Thursday, 22 May 2003
This smells like a hoax to me (where’d the picture come from?) but I don’t care. I love bears. And here we’ve got one that
came across a U.S. Navy submarine and decided to try to make a snack of it.
[found on jwz’s Journal]
Tuesday, 20 May 2003
If you’re visiting Manchester, England anytime soon, you can
have lunch at Fawlty’s, be mistreated, and love it. (I’ll have a side of rat, please.)
Are you like me? Are you a wannabe, self-taught coder who understands the concept of
regular expressions, but hasn’t mastered them yet? Or are you a Real Coder who needs a tool to help churn out particularly nasty regexes? The
Regex Coach is your salvation. Look at that screenshot! Wow! And the sucker runs in Windows or Linux! If only it were
Free…
[found on hebig.org/blog]
We all worry about the folks who create The Simpsons running out of ideas. (Well, those of us who do not believe that’s already happened worry about it.) If truth be told, the series is just not as consistently funny as it used to be. How much longer can it possibly go on?
Last night as I was watching the show, a solution struck me. What if all the characters changed? I mean, what if they shook up the show with some season-ender that just changed everything, and then picked up from there the following season, and stuck with the changes? It would be sort of like that trick they pulled on you in the original
Legend of Zelda, where, at game’s end, you were
suddenly told there was a second quest to fulfill. And in that second quest, all the locations were the same, and yet different; all the characters were the same, and yet different.

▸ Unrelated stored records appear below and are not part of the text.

(** A configuration that is reloaded keeps the node and its directories. *)
Definition validateAgentReload (current next : option AgentConfig) : result string () :=
  match current, next with
  | Some current, Some next =>
      if decide (ag_NodeID current ≠ ag_NodeID next) then Err "agent.node_id changed and requires process restart"
      else if decide (Clean (ag_RepoDir current) ≠ Clean (ag_RepoDir next))
      then Err "agent.repo_dir changed and requires process restart"
      else if decide (Clean (ag_StateDir current) ≠ Clean (ag_StateDir next))
      then Err "agent.state_dir changed and requires process restart"
      else Ok ()
  | _, _ => Err "agent config is missing"
  end.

Imagine: Springfield outlaws nuclear power, doing away with Homer’s job and reducing Mr. Burns to a beggar. Mayor Quimby is impeached and removed from office. Moe finally comes out of the closet and declares his love for Smithers; they open a bed and breakfast while Barney takes over Moe’s tavern. The Simpsons win the lottery and move into Mr. Burns’s mansion. Maggie (but no one else) suddenly ages a few years and is no longer completely dependent on Marge, who celebrates her freedom by running for mayor. You get the idea. Now it’s your turn: What happens to Flanders? Grandpa? The Old Sea Captain? Perhaps some characters become more important than before, while others fade into obscurity (I nominate Reverend Lovejoy). Mightn’t all this get us ten years of fresh scripts?

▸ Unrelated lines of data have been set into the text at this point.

(* ===== verification/AgentSystem.v ===== *)
(** * The agent and its controller

    The surroundings of the agent of a node: the store of the controller,
    which handles the calls of the agent with the handlers of AgentApi.v and
    takes any other step of StoreProtocol.v in between.  A call is answered,
    or fails: then it was not handled, or was handled without its answer
    reaching the agent; handled later it is a step of the store like any
    other.  The invariant of the two together ([agent_inv]) is proved over all
    runs, crashes of the agent and losses of power included. *)
From S2P Require Export AgentBackups StoreTheorems.

Section system.
Context `{SQLite} `{ParamsJSON} `{StateJSON}.
(** [subject]: the node the token of the agent authenticates. *)
Context (subject : Context_).

(** ** The handlers *)
(** One turn of the polling loop; the turns before it are steps of the store.
    The execution id it draws is new. *)
Definition pulled (nodeID : string) (protocol : Z) (s : State) (reply : result ConnectError (option AgentTask))
    (s' : State) : Prop :=
  ∃ turn, (pt_uuid turn ∉ used_ids s) ∧ pt_uuid turn ≠ "" ∧ (pt_remaining turn ≤ 0)%Z ∧
    PullNextTask subject nodeID protocol [turn] (st_db s) = (st_db s', reply) ∧
    (s' = s ∨
     used_ids s' = ({[pt_uuid turn]} ∪ used_ids s) ∧
     ∃ record, ClaimNextPendingTaskForNode nodeID (pt_now turn) (pt_now turn + taskExecutionLease)%Z
                 (pt_uuid turn) (st_db s) = Ok (st_db s', record)).
(** A handler that changes the database or fails. *)
Definition handler (f : DB → result ConnectError DB) (s : State) (reply : result ConnectError ()) (s' : State) : Prop :=
  match f (st_db s) with
  | Ok db => reply = Ok () ∧ s' = MkState (used_ids s) db
  | Err e => reply = Err e ∧ s' = s
  end.

(** A report for an execution: after the checks of the request, the task must
    be one of the node and be run by the execution. *)
Definition checked_report (taskID executionID : string) (s : State) (reply : result ConnectError ()) (s' : State)
    : Prop :=
  (s' = s ∧ ∃ message, reply = Err (NewError CodeInvalidArgument message)) ∨
  ∃ s1 s2, rtc step s s1 ∧ rtc step s1 s2 ∧ rtc step s2 s' ∧
    match result_bind (ensureTaskNodeMatch subject taskID (st_db s1))
            (λ _, ensureCurrentTaskExecution subject taskID executionID (st_db s2)) with
    | Err e => reply = Err e
    | Ok _ => True
    end.

Definition handled (r : Request) : State → result ConnectError (response r) → State → Prop :=
  match r return State → result ConnectError (response r) → State → Prop with
  | PullNextTaskRequest nodeID protocol => pulled nodeID protocol
  | AcknowledgeTaskRequest taskID executionID => λ s reply s', ∃ now,
      handler (λ db, result_bind (AcknowledgeTask subject taskID executionID now db) (λ r, Ok r.1)) s reply s'
  | ReportTaskStateRequest taskID executionID status errorSummary finishedAt => λ s reply s',
      if decide (executionID = "") then rtc step s s'
      else ∃ uuid followups files confirmed server',
        ReportTaskState followups subject taskID executionID status errorSummary finishedAt uuid
          (MkAgentServer (st_db s) confirmed files) = (server', reply) ∧
        s' = MkState (used_ids s) (as_db server')
  | ReportTaskStepStateRequest taskID executionID stepName status startedAt finishedAt =>
      handler (ReportTaskStepState subject taskID executionID stepName status (Some startedAt) finishedAt)
  | ReportServiceInstanceStatusRequest serviceName nodeID runtimeStatus reportedAt taskID executionID =>
      handler (ReportServiceInstanceStatus subject serviceName nodeID runtimeStatus taskID executionID reportedAt)
  | ReportBackupResultRequest taskID executionID _ => checked_report taskID executionID
  | _ => λ s _ s', rtc step s s'
  end.

#[export] Instance controller : Surroundings := {
  around := State;
  answers r s reply s' := handled r s reply s' ∨
    ∃ e, reply = Err e ∧ (s' = s ∨ ∃ reply', handled r s reply' s');
  moves := step;
}.

(** ** Every call is a sequence of steps of the store *)
Lemma one_call s db : db_call (st_db s) db → rtc step s (MkState (used_ids s) db).
Proof. destruct s as [used db0]. intros Hc. by apply rtc_once, step_call. Qed.

Lemma pulled_steps nodeID protocol s reply s' : pulled nodeID protocol s reply s' → rtc step s s'.
Proof.
  intros (turn & Hfresh & Hne & _ & _ & [->|[Hused [record Hclaim]]]); [apply rtc_refl|].
  destruct s as [used db], s' as [used' db']. cbn in *. subst used'.
  eapply rtc_once, step_ClaimNextPendingTaskForNode; eauto.
Qed.
Lemma handler_steps f s reply s' :
  (∀ db db', f db = Ok db' → db' = db ∨ db_call db db') → handler f s reply s' → rtc step s s'.
Proof.
  unfold handler. intros Hf. destruct (f (st_db s)) as [db|e] eqn:E; intros [_ ->]; [|apply rtc_refl].
  destruct (Hf _ _ E) as [->|Hc]; [destruct s; apply rtc_refl|by apply one_call].
Qed.

Lemma AcknowledgeTask_Ok ctx taskID executionID now db r :
  AcknowledgeTask ctx taskID executionID now db = Ok r →
  AcknowledgeTaskExecution taskID executionID now (now + taskExecutionLease)%Z db = Ok r.1.
Proof.
  unfold AcknowledgeTask. intros (_ & _ & (db' & Hm & [= <-])%result_bind_Ok)%result_bind_Ok.
  unfold or_code in Hm. destruct (AcknowledgeTaskExecution _ _ _ _ _); [|done]. by injection Hm as <-.
Qed.

Lemma ReportTaskState_db followups ctx t e status summary fin uuid server server' reply :
  e ≠ "" → ReportTaskState followups ctx t e status summary fin uuid server = (server', reply) →
  as_db server' = as_db server ∨
  ∃ status', CompleteTaskExecution uuid t e status' fin summary (as_db server) = Ok (as_db server').
Proof.
  intros Hne. unfold ReportTaskState. destruct (decide (t = "")); [intros [= <- _]; by left|].
  destruct (ControllerProto.taskStatusFromAgentProto status) as [st|]; [|intros [= <- _]; by left].
  destruct (decide _); [intros [= <- _]; by left|].
  destruct (ensureTaskNodeMatch _ _ _); [|intros [= <- _]; by left].
  destruct (CompleteTaskExecution _ _ _ _ _ _ _) as [db|er] eqn:E; [|intros [= <- _]; by left].
  rewrite (decide_False (P := e = "")) by done. intros [= <- _]. right. by exists st.
Qed.
Lemma ReportTaskStepState_call ctx t e name status started fin db db' :
  ReportTaskStepState ctx t e name status started fin db = Ok db' → db_call db db'.
Proof.
  unfold ReportTaskStepState. destruct (decide (t = "")); [done|].
  destruct (ControllerProto.taskStepNameFromAgentProto name); [|done].
  destruct (ControllerProto.taskStatusFromAgentProto status); [|done].
  intros (_ & _ & (_ & _ & Hu)%result_bind_Ok)%result_bind_Ok. unfold or_code in Hu.
  destruct (UpsertTaskStep _ _) eqn:E; [|done]. injection Hu as <-. by eapply call_UpsertTaskStep.
Qed.
Lemma ReportServiceInstanceStatus_call ctx s n r t e at_ db db' :
  ReportServiceInstanceStatus ctx s n r t e at_ db = Ok db' → db_call db db'.
Proof.
  unfold ReportServiceInstanceStatus. repeat (destruct (decide _); [done|]).
  destruct (negb _); [done|]. repeat (destruct (decide _); [done|]).
  intros (_ & _ & (detail & _ & Hu)%result_bind_Ok)%result_bind_Ok.
  destruct (decide _); [done|].
  destruct (UpdateServiceInstanceRuntimeStatus _ _ _ _ _) as [db1|er] eqn:E; [|by destruct er].
  injection Hu as <-. by eapply call_UpdateServiceInstanceRuntimeStatus.
Qed.

Lemma checked_report_steps taskID executionID s reply s' :
  checked_report taskID executionID s reply s' → rtc step s s'.
Proof. intros [[-> _]|(s1 & s2 & Ha & Hb & Hc & _)]; [apply rtc_refl|]. by do 2 (etrans; [eassumption|]). Qed.
Lemma handled_steps r s reply s' : handled r s reply s' → rtc step s s'.
Proof.
  destruct r; cbn; try done.
  - apply pulled_steps.
  - intros [now Hh]. eapply handler_steps; [|exact Hh]. intros db db' (r & Hr & [= <-])%result_bind_Ok.
    right. apply AcknowledgeTask_Ok in Hr. by eapply call_AcknowledgeTaskExecution.
  - destruct (decide _) as [|Hne]; [done|].
    intros (uuid & f & files & conf & server' & Hr & ->). apply ReportTaskState_db in Hr; [|done].
    destruct Hr as [->|[st Hc]]; [destruct s; apply rtc_refl|].
    apply one_call. by eapply call_CompleteTaskExecution.
  - apply handler_steps. intros db db' Hr. right. by eapply ReportTaskStepState_call.
  - apply handler_steps. intros db db' Hr. right. by eapply ReportServiceInstanceStatus_call.
  - apply checked_report_steps.
Qed.
Lemma answers_steps r (s s' : State) reply : answers r s reply s' → rtc step s s'.
Proof.
  intros [Hh|(e & _ & [->|[reply' Hh]])]; [by eapply handled_steps|apply rtc_refl|by eapply handled_steps].
Qed.

(** ** What the life of a task keeps *)
Definition holds (s : State) (t e : string) : Prop := ∃ l, life_in s t = Some l ∧ held_by e l.

Lemma holds_step s s' t e : reachable s → step s s' → holds s t e → holds s' t e.
Proof.
  intros Hinv%reachable_inv Hs (l & Hl & He). unfold life_in in Hl. apply fmap_Some in Hl as (r & Hr & ->).
  destruct (step_row _ _ _ _ Hs Hr) as (r' & Hr' & o & Hrs). unfold holds, life_in. rewrite Hr'.
  eexists. split; [done|]. destruct (inv_rows _ Hinv _ _ Hr) as [_ Hok].
  destruct (row_step_life _ _ _ Hok Hrs) as [->|Hm]; [done|]. by eapply held_by_step.
Qed.
Lemma holds_steps s s' t e : reachable s → rtc step s s' → holds s t e → holds s' t e.
Proof.
  intros Hre Hrun. induction Hrun as [|s1 s2 s3 Hs _ IH]; [done|]. intros Hh. apply IH; [|by eapply holds_step].
  by eapply rtc_r.
Qed.
Lemma holds_used s t e : reachable s → holds s t e → e ∈ used_ids s.
Proof.
  intros Hinv%reachable_inv (l & Hl & He). unfold life_in in Hl. apply fmap_Some in Hl as (r & Hr & ->).
  destruct (inv_ids _ Hinv) as [Hu _]. apply (Hu t r e Hr).
  destruct (inv_rows _ Hinv _ _ Hr) as [_ [_ Hok]]. unfold life_of in He.
  destruct (ex_execution_state (tk_exec r)) as [st|] eqn:Es.
  - destruct Hok as ([e' He'] & _). rewrite He' in *. cbn in He. f_equal.
    repeat case_decide; by cbn in He.
  - repeat case_decide; by cbn in He.
Qed.

Lemma acknowledged_holds s t e now lease db :
  reachable s → AcknowledgeTaskExecution t e now lease (st_db s) = Ok db →
  life_in (MkState (used_ids s) db) t = Some (AcceptedBy e).
Proof.
  intros Hinv%reachable_inv. unfold AcknowledgeTaskExecution.
  match goal with |- context [update_row ?k ?P ?f ?t] =>
    destruct (update_row_cases k P f t) as [(r & Hr & (Hi & Hst & _) & ->)|[_ ->]] end; [|done].
  cbn. intros [= <-]. unfold life_in. cbn. rewrite lookup_insert_eq. cbn. by rewrite Hi.
Qed.
End system.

Alas, history shows this approach isn’t a guaranteed creative jackpot: Recall the directionless second season of Twin Peaks, in which they changed most of the show’s characters drastically but couldn’t very well figure out what to do with them. Still, wouldn’t bizarro Simpsons someday be better than no Simpsons?
Monday, 19 May 2003
A Danish court has ruled that an art project that
killed fish in a blender is humane. (Don’t miss the pictures.)
Friday, 16 May 2003
When I was little, I saw the moon in the sky one afternoon. My four- or five-year-old mind was encountering data that violated a pattern I thought I understood. The moon was out, and yet it was not nighttime. So I asked my dad why the moon was out.

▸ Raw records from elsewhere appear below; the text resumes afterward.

Lemma resuming_writes s : writes subject s (resuming s).
Proof. intros n d [Hn Hr] Hd. split; [by apply (knows_writes s)|done]. Qed.
Lemma resuming_set_runtime {A} s s' (k : Prog A) Q :
  same_ids (pe_TaskID s) (pe_ExecutionID s) s' → (success s' → success s) →
  triple (agent_inv subject) (resuming s') k Q →
  triple (agent_inv subject) (knows s) (prog_bind (op (SetRuntime s')) (λ _, k)) Q.
Proof.
  intros [Ht He] Hsu Hk. apply (phase_op _ _ _ _ (λ _, resuming s')); [|done].
  intros n x n' [Hi Hs] ->. split; [|done]. split; [by apply agent_inv_runtime|].
  intros Hsuc. rewrite Ht, He. auto.
Qed.
Lemma resuming_knows s n : resuming s n → knows s n.
Proof. by intros []. Qed.
Lemma resuming_call s r : modest r → keeps subject (resuming s) (report r).
Proof.
  intros Hr. apply keeps_modest_call; [apply _|done|..].
  - intros n an [Hn ?]. split; [by apply knows_sent|done].
  - intros n a [Hn ?] Ha. split; [by apply knows_around|done].
Qed.

Lemma resuming_runtime {A} s (k : option persistedTaskExecution → Prog A) Q :
  triple (agent_inv subject) (resuming s) (k (Some s)) Q →
  triple (agent_inv subject) (resuming s) (prog_bind (op GetRuntime) k) Q.
Proof.
  intros Hk. apply (phase_op _ _ _ _ (λ x n, x = Some s ∧ resuming s n)).
  - intros n x n' Hn [-> ->]. split; [exact (proj2 Hn)|exact Hn].
  - intros x n [-> Hn]. by apply Hk.
Qed.
Lemma resuming_ids {A} s (k : string → string → Prog A) Q :
  triple (agent_inv subject) (resuming s) (k (pe_TaskID s) (pe_ExecutionID s)) Q →
  triple (agent_inv subject) (resuming s)
    (taskID ⇐ taskExecutionTaskID; executionID ⇐ taskExecutionID; k taskID executionID) Q.
Proof.
  intros Hk. apply (resuming_runtime s (λ x, executionID ⇐ taskExecutionID; k (from_option pe_TaskID "" x) executionID)).
  by apply (resuming_runtime s (λ x, k (pe_TaskID s) (from_option pe_ExecutionID "" x))).
Qed.

(** Whatever state it holds. *)
Definition resumed (n : Machine) : Prop := ∃ s, resuming s n.
Lemma resend_backups_resumed l s :
  triple (agent_inv subject) (resuming s) (resend_backups l) (λ _, resumed).
Proof.
  revert s. induction l as [|r l IH]; intros s; cbn [resend_backups].
  { apply phase_ret; [apply _|]. intros n Hn. by exists s. }
  apply resuming_ids. eapply triple_go_bind; [by apply resuming_call| |].
  2: { intros er. apply phase_ret; [apply _|]. intros n Hn. by exists s. }
  intros u. eapply triple_go_bind with (R := λ _, resumed).
  - apply resuming_runtime. destruct (pe_BackupResults s) as [|b rest].
    { apply phase_ret; [apply _|]. intros n Hn. by exists s. }
    eapply triple_pre; [apply resuming_knows|].
    apply (resuming_set_runtime s (pe_set_backups rest s)); [done|by intros|].
    eapply triple_conseq; [apply persist_keeps; [apply _|apply resuming_writes]|done|].
    intros x n Hn. by exists (pe_set_backups rest s).
  - intros u' n [s' Hs']. by eapply IH.
  - intros er n [s' Hs']. revert n Hs'. apply phase_ret; [apply _|]. intros n' Hn. by exists s'.
Qed.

Dad looked up at the moon and said, “Well, I guess the guys who take it down in the morning forgot, and left it up there.”
I cannot remember how long I believed that there were in fact men responsible for putting the moon up and taking it down. But I know I believed it that afternoon.
At some point during my teenage years, I came down with the idea that when lonely people look up at a full moon, the mates they have yet to discover look up at the same moment; that connections are strengthened in these instants; and that two people, unknowing, connection strengthened, would suddenly be one step closer to finding each other.
The concept reshaped itself when I got me a girl. On fullmooned nights when we were apart, I would think to myself, as I looked up, that surely she was looking at the moon too, because I could feel the connection, and I felt it could carry me through anything. I called her once, asked her to go to the window and look at the moon with me. I suppose I was cheating to keep a pet notion alive.
Tonight as I drove home, there was a burned out moon in the sky.
By the time I got home, there was a new moon emerging from its chrysalis.